• [ABOUT THIS TASK]
In the records below, find every line with the word "label" and copy it.

• [MATERIAL TO PROCESS]
(** X22: when the training cell runs to the end, the weights it leaves are
    those of [n_epochs] training passes in a row, 3 for classification and
    10 for regression: the evaluation passes and the accuracy computation in
    between change nothing; and it has printed two lines per epoch for
    classification and one for regression. *)
Theorem training_ignores_evaluation (do_classification : bool)
    (x_train : list ndarray1) (y_train : list R)
    (x_test : list ndarray1) (y_test : list R) (ws hs : list ndarray3) :
  snd (train do_classification x_train y_train x_test y_test ws hs) = inr tt ->
  fst (fst (train do_classification x_train y_train x_test y_test ws hs))
  = training_passes (cell_step do_classification) x_train y_train hs
      (cell_learning_rate do_classification) (cell_n_epochs do_classification) ws /\
  length (snd (fst (train do_classification x_train y_train x_test y_test ws hs)))
  = (if do_classification then 6 else 10)%nat.
Proof.
  intros H. unfold train in *.
  destruct (training_loop_returns (cell_step do_classification) do_classification
              x_train y_train x_test y_test hs
              (cell_learning_rate do_classification))
    with (epochs := seq 0 (cell_n_epochs do_classification)) (ws := ws)
         (printed := @nil line) as [Hw Hp].
  - intros x ws0 t. unfold cell_step.
    destruct do_classification; apply call_step_no_update.
  - exact H.
  - rewrite length_seq in Hw, Hp. split; [exact Hw |].
    rewrite Hp. destruct do_classification; reflexivity.
Qed.

Lemma training_ignores_evaluation_witness :
  snd (train false [Examples.sc_x] [3] [Examples.tie_x] [1]
         [Examples.sc_w] [Examples.sc_h]) = inr tt /\
  fst (fst (train false [Examples.sc_x] [3] [Examples.tie_x] [1]
              [Examples.sc_w] [Examples.sc_h]))
  = training_passes call_step_square_loss [Examples.sc_x] [3] [Examples.sc_h]
      1e-5 10 [Examples.sc_w] /\
  length (snd (fst (train false [Examples.sc_x] [3] [Examples.tie_x] [1]
                      [Examples.sc_w] [Examples.sc_h]))) = 10%nat.
Proof.
  assert (H : snd (train false [Examples.sc_x] [3] [Examples.tie_x] [1]
                     [Examples.sc_w] [Examples.sc_h]) = inr tt) by reflexivity.
  split; [exact H |].
  apply (training_ignores_evaluation false [Examples.sc_x] [3] [Examples.tie_x] [1]
           [Examples.sc_w] [Examples.sc_h] H).
Defined.

(** ** The test accuracy *)

Lemma up_unit (p : R) : 0 < p < 1 -> up p = 1%Z.
Proof.
  intros Hp. symmetry. apply tech_up; simpl; lra.
Qed.

Lemma np_round_unit (p : R) :
  0 < p < 1 -> astype_bool (np_round p) = Rltb (1 / 2) p.
Proof.
  intros Hp. unfold np_round, Rltb. rewrite (up_unit p Hp). simpl.
  replace (p - 0) with p by lra.
  destruct (Rlt_dec p (1 / 2)) as [Hlt | Hge].
  - rewrite astype_bool_0. destruct (Rlt_dec (1 / 2) p); [lra | reflexivity].
  - destruct (Rlt_dec (1 / 2) p) as [Hgt | Hle].
    + apply astype_bool_1.
    + apply astype_bool_0.
Qed.

Lemma np_mean_compl (l : list R) :
  l <> [] -> 1 - np_mean l = np_mean (map (fun v => 1 - v) l).
Proof.
  intros Hne. unfold np_mean. rewrite length_map.
  assert (Hsum : fold_right Rplus 0 (map (fun v => 1 - v) l)
                 = INR (length l) - fold_right Rplus 0 l).
  { clear Hne. induction l as [| a l IH].
    - simpl. lra.
    - change (length (a :: l)) with (S (length l)). rewrite S_INR. simpl.
      rewrite IH. lra. }
  rewrite Hsum. field.
  apply not_0_INR. destruct l; [contradiction Hne; reflexivity | discriminate].
Qed.

Lemma xor_agrees (pred y : list R) :
  Forall (fun p => 0 < p < 1) pred ->
  map (fun v => 1 - v)
      (map b2r (map (fun p => xorb (astype_bool (fst p)) (astype_bool (snd p)))
                    (combine (map np_round pred) y)))
  = map (fun pt => b2r (agrees (fst pt) (snd pt))) (combine pred y).
Proof.
  intros Hp. revert y. induction Hp as [| p pred Hp0 _ IH]; intros [| t y];
    try reflexivity.
  simpl. rewrite IH. f_equal.
  unfold agrees. rewrite (np_round_unit p Hp0).
  destruct (Rltb (1 / 2) p), (astype_bool t); simpl; lra.
Qed.

Lemma b2r_mean_range (l : list bool) :
  l <> [] -> 0 <= np_mean (map b2r l) <= 1.
Proof.
  intros Hne. apply np_mean_bounds.
  - destruct l; [contradiction Hne; reflexivity | discriminate].
  - apply Forall_forall. intros v Hin.
    apply in_map_iff in Hin as (b & <- & _). apply b2r_range.
Qed.

(** X23: for predictions strictly between 0 and 1, one per label, and at
    least one of them, the test accuracy the cell prints is the fraction of
    examples on which the prediction is above one half exactly when the
    label is nonzero; it lies between 0 and 1; and a prediction of exactly
    one half rounds to 0, the even neighbour, so it counts as class 0. *)
Theorem accuracy_counts_agreements (test_pred y_test : list R) :
  length test_pred = length y_test -> test_pred <> [] ->
  Forall (fun p => 0 < p < 1) test_pred ->
  exists a,
    accuracy test_pred y_test = inr a /\
    a = np_mean (map (fun pt => b2r (agrees (fst pt) (snd pt)))
                     (combine test_pred y_test)) /\
    0 <= a <= 1 /\
    np_round (1 / 2) = 0.
Proof.
  intros Hlen Hne Hp. unfold accuracy, logical_xor.
  rewrite length_map, Hlen, Nat.eqb_refl. simpl.
  set (d := map (fun p => xorb (astype_bool (fst p)) (astype_bool (snd p)))
                (combine (map np_round test_pred) y_test)).
  assert (Hd : map b2r d <> []).
  { unfold d. destruct test_pred as [| p ps]; [contradiction Hne; reflexivity |].
    destruct y_test as [| t ts]; [discriminate Hlen | discriminate]. }
  eexists. split; [reflexivity |]. split; [| split].
  - rewrite (np_mean_compl _ Hd). unfold d.
    rewrite (xor_agrees test_pred y_test Hp). reflexivity.
  - assert (Hd' : d <> []) by (intros Hnil; rewrite Hnil in Hd; apply Hd; reflexivity).
    pose proof (b2r_mean_range d Hd'). lra.
  - unfold np_round. rewrite (up_unit (1 / 2)) by lra. simpl.
    replace (1 / 2 - 0) with (1 / 2) by lra.
    destruct (Rlt_dec (1 / 2) (1 / 2)); [lra | reflexivity].
Qed.

Lemma accuracy_counts_agreements_witness :
  exists a,
    accuracy [1 / 2; 3 / 4] [0; 1] = inr a /\
    a = np_mean (map (fun pt => b2r (agrees (fst pt) (snd pt)))
                     (combine [1 / 2; 3 / 4] [0; 1])) /\
    0 <= a <= 1 /\
    np_round (1 / 2) = 0.
Proof.
  apply (accuracy_counts_agreements [1 / 2; 3 / 4] [0; 1]).
  - reflexivity.
  - discriminate.
  - constructor; [lra |]. constructor; [lra | constructor].
Defined.

(** ** What a training call returns *)

Lemma layer_square_loss_forward_only (side : ndarray1) (lr lr' : R)
    (t t' : option R) (u : bool) (w h : ndarray3) (r : ndarray1)
    (w' : ndarray3) (ro : ndarray1) :
  layer_square_loss side lr t u w h r = inr (w', ro) ->
  layer_square_loss side lr' t' false w h r = inr (w, ro).
Proof.
  intros H.
  destruct (layer_square_loss_inr _ _ _ _ _ _ _ _ _ H) as (G & E & HG & HE & Hdot & _).
  unfold layer_square_loss. rewrite HG. simpl. rewrite HE. simpl.
  rewrite Hdot. reflexivity.
Qed.

Lemma layer_bernoulli_forward_only (side : ndarray1) (lr lr' eps : R)
    (t t' : option R) (u : bool) (w h : ndarray3) (r : ndarray1)
    (w' : ndarray3) (ro : ndarray1) :
  layer_bernoulli side lr eps t u w h r = inr (w', ro) ->
  layer_bernoulli side lr' eps t' false w h r = inr (w, ro).
Proof.
  intros H.
  destruct (layer_bernoulli_inr _ _ _ _ _ _ _ _ _ _ H)
    as (G & E & ho & HG & HE & Hdot & -> & _).
  unfold layer_bernoulli. rewrite HG. simpl. rewrite HE. simpl.
  rewrite Hdot. reflexivity.
Qed.

Section ForwardOnly.

Variables layer1 layer2 :
  ndarray3 -> ndarray3 -> ndarray1 -> result (ndarray3 * ndarray1).

Hypothesis forward_only :
  forall w h r w' ro, layer1 w h r = inr (w', ro) -> layer2 w h r = inr (w, ro).

Lemma run_layers_forward_only (ws hs : list ndarray3) :
  forall r ro res,
    snd (run_layers layer1 ws hs r ro) = inr res ->
    snd (run_layers layer2 ws hs r ro) = inr res.
Proof.
  revert hs. induction ws as [| w ws IH]; intros hs r ro res H.
  - exact H.
  - destruct hs as [| h hs]; [exact H |]. simpl in H |- *.
    destruct (layer1 w h r) as [e | [w' r']] eqn:Hl; [discriminate H |].
    rewrite (forward_only _ _ _ _ _ Hl). simpl in H |- *.
    apply IH, H.
Qed.

End ForwardOnly.

(** X24: the pair a step returns with [update = true] is the pair the same
    call returns with [update = false], at any learning rate: every layer's
    output is computed before its weights are written, so a training call
    reports the prediction and the loss of the weights as they were before
    the call.  For both variants. *)
Theorem training_call_reports_prior_prediction (x : ndarray1)
    (ws hs : list ndarray3) (c lr lr' eps t : R) (p l : R) :
  (snd (step_square_loss x ws hs c lr (Some t) true) = inr (p, l) ->
   snd (step_square_loss x ws hs c lr' (Some t) false) = inr (p, l)) /\
  (snd (step_bernoulli x ws hs c lr eps (Some t) true) = inr (p, l) ->
   snd (step_bernoulli x ws hs c lr' eps (Some t) false) = inr (p, l)).
Proof.
  split; intros H.
  - unfold step_square_loss in *. simpl snd in *.
    apply bind_inr in H as (ro & Hro & H).
    apply (run_layers_forward_only _
             (layer_square_loss (hstack c x) lr' (Some t) false)) in Hro.
    + rewrite Hro. exact H.
    + intros w h r w' ro0. apply layer_square_loss_forward_only.
  - unfold step_bernoulli in *. simpl snd in *.
    apply bind_inr in H as (ro & Hro & H).
    apply (run_layers_forward_only _
             (layer_bernoulli (hstack c x) lr' eps (Some t) false)) in Hro.
    + rewrite Hro. exact H.
    + intros w h r w' ro0. apply layer_bernoulli_forward_only.
Qed.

• [THE COMPLETED TASK]
(** X23: for predictions strictly between 0 and 1, one per label, and at
    label is nonzero; it lies between 0 and 1; and a prediction of exactly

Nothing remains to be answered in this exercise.